Una volta definiti gli obiettivi della progettazione, si definisce la durata minima degli scenari: dall’evento iniziatore fino al momento in cui tutti gli occupanti dell’attività raggiungono o permangono in un luogo sicuro, oppure, dall’evento iniziatore fino all’arresto dell’analisi strutturale in fase di raffreddamento al momento in cui gli effetti dell’incendio sono ritenuti non significativi.
Valutazione delle soluzioni progettuali
STIMA DELLA CURVA RHR
La curva RHR si pone come uno dei modelli di descrizione disponibili attualmente dell’evoluzione temporale di una caratteristica rappresentativa di un incendio (la potenza) in determinate condizioni.
VALUTAZIONE DEL RISCHIO INCENDIO
(paragrafo G.2.6.1 dell’allegato al D.M. 18/10/2019)

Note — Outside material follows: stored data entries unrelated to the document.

(** The queries of the SDK are [others]. *)
Context (others : string -> list Arg -> W -> res Output).
Definition staking_HandleMethod (caller origin : Address) (name : string) (sargs : list StakingArg) : M W Answer :=
  let args := plain_arg <$> sargs in
  if bool_decide (name = "approve") then Approve origin args
  else if bool_decide (name = "revoke") then Revoke origin args
  else if bool_decide (name = "increaseAllowance") then IncreaseAllowance origin args
  else if bool_decide (name = "decreaseAllowance") then DecreaseAllowance origin args
  else if bool_decide (name = "createValidator") then pc_CreateValidator caller origin sargs
  else if bool_decide (name = "editValidator") then pc_EditValidator caller origin sargs
  else if bool_decide (name = "delegate") then pc_Delegate caller origin args
  else if bool_decide (name = "undelegate") then pc_Undelegate caller origin args
  else if bool_decide (name = "redelegate") then pc_Redelegate caller origin args
  else if bool_decide (name = "cancelUnbondingDelegation") then pc_CancelUnbondingDelegation caller origin args
  else if bool_decide (name = "allowance") then query (Allowance args)
  else query (others name args).

Definition staking_RequiredGas (p : ABI) (c : GasConfig) (input : string) : Z := required_gas p c staking_IsTransaction input.

Definition staking_Run `{StateKeeper W, Keccak} (p : ABI) (caller origin : Address) (c : Contract) (readOnly : bool) (initialGas : Z)
    (unpack : Method -> string -> list StakingArg) (gas_ok : bool) : M (StateDB W) unit :=
  Precompile.Run contract p c readOnly staking_IsTransaction initialGas
    (fun m => as_method gas_ok (staking_HandleMethod caller origin (method_Name m) (unpack m (argument_bytes (Input c))))).

(** ** Consent *)

(** A grant of x/staking that covers the amount. *)
Definition stake_granted (grantee granter : Address) (amount : coin) (url : string) (w : W) : Prop :=
  exists a e s, GetAuthorization grantee granter url w = Some (a, e) /\ as_stake (W:=W) a = Some s /\
    forall limit, MaxTokens s = Some limit -> Amount amount <= Amount limit.

Lemma covered_grant grantee granter amount url w s e : CheckAuthzAndAllowanceForGranter grantee granter amount url w = Ok (s, e) ->
  stake_granted grantee granter amount url w.
Proof.
  unfold CheckAuthzAndAllowanceForGranter. destruct (GetAuthorization grantee granter url w) as [[a e']|] eqn:Ea; [|done].
  destruct (as_stake a) as [s'|] eqn:Es; [|done]. intros Hc. exists a, e', s'. split_and!; [done|done|].
  intros limit Hl. rewrite Hl in Hc. destruct (Z.ltb_spec (Amount limit) (Amount amount)); [done|lia].
Qed.
(** * OpenClaw Deck: the session store and its gateway event handler

    A shallow embedding of [src/lib/store.ts] (the zustand store
    [useDeckStore]): the session registry, the reducers
    [setAgentStatus], [appendMessageChunk] and [finalizeMessage], the
    event router [handleGatewayEvent], the two halves of the asynchronous
    [sendMessage], and the history bootstrap of [initialize].

    Conventions of the embedding.
    - A JavaScript string is a [string]; one character stands for one
      UTF-16 code unit, so [String.length] is the [.length] of the source.
    - [sessions : Record<string, AgentSession>] is a finite map
      [gmap string AgentSession] of its own properties.  A read
      [sessions[id]] also finds what a plain object inherits from
      [Object.prototype] ([readSession]), and an assignment
      [sessions["__proto__"] = v] to an object without such an own
      property creates no entry ([assignSession]).  The prototype that
      assignment installs, which lasts until the sessions are next
      spread into a new object, is not tracked: a store stands for a
      sessions object whose prototype is [Object.prototype], and the
      statements about [initialize] and about presence frames name
      the case where [__proto__] is assigned that way.
    - A JavaScript object may lack any of its properties: the reducer
      [setAgentStatus] spreads [undefined] when the id is unknown.  Every
      field of [AgentSession] is therefore an [option]; [None] is
      [undefined].
    - Token counts and millisecond clocks are integers, [Z]; a sum of
      counts is rounded as a double is ([roundDouble]), and [NaN] is
      kept apart for [undefined + n].
    - [Date.now()] and [Math.random()] are read from an explicit [Env],
      one field per call site.
    - A handler that dies with a [TypeError] returns [Throws]; the store
      is the one it had when the exception left the handler. *)

From Stdlib Require Import ZArith String Ascii List Bool Lia.
From stdpp Require Import gmap strings list fin_maps pretty.

Open Scope string_scope.
Open Scope Z_scope.
Open Scope list_scope.

(** ** Values of [../types] as the store builds and reads them *)

(** [AgentStatus]: the literals the store assigns to [status]. *)
Inductive AgentStatus :=
| Idle | Thinking | Streaming | ToolUse | Error | Disconnected.

(** [ChatMessage["role"]]: the literals the store assigns to [role]. *)
Inductive Role := User | Assistant | Announcement | Compaction.

(** A JavaScript number that is an integer count, an infinity or [NaN]
    ([undefined + n]). *)
Inductive JsNumber := Num (z : Z) | Infinity (negative : bool) | NaN.

(** The double nearest to the integer [v]: integers of at most 53 bits
    are doubles; a longer one is rounded to 53 bits, a tie going to the
    even neighbour, and to an infinity from 2^1024 on. *)
Definition roundDouble (v : Z) : JsNumber :=
  let m := Z.abs v in
  let e := Z.log2 m - 52 in
  if e <=? 0 then Num v
  else
    let q := m / 2 ^ e in
    let r := m mod 2 ^ e in
    let half := 2 ^ (e - 1) in
    let q' := if r <? half then q
              else if half <? r then q + 1
              else if Z.even q then q else q + 1 in
    if 2 ^ 1024 <=? q' * 2 ^ e then Infinity (v <? 0)
    else Num (Z.sgn v * (q' * 2 ^ e)).

(** [a + n] for a count [a] and a string length [n]: the exact sum
    rounded to a double. *)
Definition js_add (a : option JsNumber) (n : Z) : JsNumber :=
  match a with
  | Some (Num z) => roundDouble (z + n)
  | Some (Infinity b) => Infinity b
  | _ => NaN
  end.

Record CompactionInfo := mkCompaction {
  beforeTokens : Z;
  afterTokens : Z;
  droppedMessages : Z
}.

(** [SessionUsage]: only [totalTokens] is read by the store. *)
Record SessionUsage := mkUsage { totalTokens : Z }.

Record ChatMessage := mkMsg {
  msg_id : string;
  role : Role;
  text : string;
  timestamp : Z;
  streaming : option bool;
  runId : option string;
  announcement : option bool;
  compaction : option CompactionInfo
}.

Record AgentSession := mkSession {
  agentId : option string;
  status : option AgentStatus;
  messages : option (list ChatMessage);
  activeRunId : option (option string); (* [Some None] is [null] *)
  tokenCount : option JsNumber;
  connected : option bool;
  usage : option SessionUsage
}.

Record GatewayClient := mkClient { client_connected : bool }.

(** The fields of [DeckStore] the modelled actions read or write
    ([config] and [theme] are not touched by any of them). *)
Record DeckStore := mkStore {
  sessions : gmap string AgentSession;
  gatewayConnected : bool;
  columnOrder : list string;
  client : option GatewayClient
}.
(** C6. The encoder's [xBytes] is [ceil(width / 8)], the least number of
    bytes that hold [width] bits (38 for width 300, 32 for 256, 27 for
    210). For a conformant buffer every padding position (column
    [>= width]) gives bit 0, and every index at which the run reads the
    pixel array is a colour channel of a pixel inside the image, hence
    within [0, width*height*4): no read is made for a padding position. *)
Theorem C6_padding_and_reads :
  (∀ img, xBytes img = widthBytes img ∧
          8 * (xBytes img - 1) < width img ≤ 8 * xBytes img)
  ∧ (∀ h d, xBytes (mkImageData 300 h d) = 38 ∧
            paddedWidth (mkImageData 300 h d) = 304 ∧
            xBytes (mkImageData 256 h d) = 32 ∧
            paddedWidth (mkImageData 256 h d) = 256 ∧
            xBytes (mkImageData 210 h d) = 27 ∧
            paddedWidth (mkImageData 210 h d) = 216)
  ∧ ∀ img t, conformant img →
      (∀ y x b, 0 ≤ y < height img → 0 ≤ x < xBytes img → 0 ≤ b < 8 →
         width img ≤ x * 8 + b →
         pixel_reads img y (x * 8 + b) = [] ∧
         ∃ byte,
           convertCanvasToEscPos img t
             !! Z.to_nat (8 + y * xBytes img + x) = Some byte ∧
           Z.testbit byte (7 - b) = false)
      ∧ (∀ i, i ∈ reads (run_convertCanvasToEscPos img t) →
           0 ≤ i < width img * height img * 4 ∧
           ∃ y px c, 0 ≤ y < height img ∧ 0 ≤ px < width img ∧
                     0 ≤ c < 3 ∧ i = (y * width img + px) * 4 + c).
Proof.
  split; [|split].
  - intros img. split; [apply xBytes_widthBytes|].
    rewrite xBytes_widthBytes. unfold widthBytes.
    pose proof (Z.div_mod (width img + 7) 8).
    pose proof (Z.mod_pos_bound (width img + 7) 8). lia.
  - intros h d. by vm_compute.
  - intros img t Hc. split.
    + intros y x b Hy Hx Hb Hpad. rewrite xBytes_widthBytes in *.
      split; [unfold pixel_reads; by rewrite decide_True by lia|].
      exists (raster_byte img t y x). split.
      * replace (Z.to_nat (8 + y * widthBytes img + x))
          with (8 + Z.to_nat (y * widthBytes img + x))%nat by nia.
        rewrite lookup_convert_data. by apply lookup_raster_data.
      * rewrite raster_byte_testbit by done.
        unfold ink. by rewrite decide_False by lia.
    + intros i Hi.
      destruct (reads_located img t i Hi) as (y & px & c & Hy & Hpx & Hcc & ->).
      split; [nia|]. by exists y, px, c.
Qed.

Per ciascun compartimento antincendio in cui si articola l’attività soggetta ai controlli di prevenzione incendi, ai sensi del D.P.R. 151/2011, bisogna eseguire una specifica analisi sulle più severe ma credibili ipotesi d’incendio e procedere alla:
- individuazione dei pericoli d’incendio (sorgenti d’innesco, carico incendio, formazione atmosfere esplosive, ecc.);
- descrizione del contesto e dell’ambiente nei quali i pericoli sono inseriti (condizioni di accessibilità e viabilità, caratteristiche degli edifici, superfici, altezza, isolamento, superficie di ventilazione utile allo smaltimento di fumi e di calore, ecc.);
- determinazione di quantità e tipologia degli occupanti esposti al rischio d’incendio (affollamento, anziani, ecc.);
- individuazione dei beni esposti al rischio d’incendio (prodotto finito, macchinari, ecc.);
- valutazione qualitativa o quantitativa delle conseguenze dell’incendio su occupanti, beni ed ambiente (effetti sull’organismo umano, danni a recettori sensibili, ecc.);
- individuazione delle misure preventive che possano rimuovere o ridurre i pericoli che determinano rischi significativi (divieti, controlli, ecc.).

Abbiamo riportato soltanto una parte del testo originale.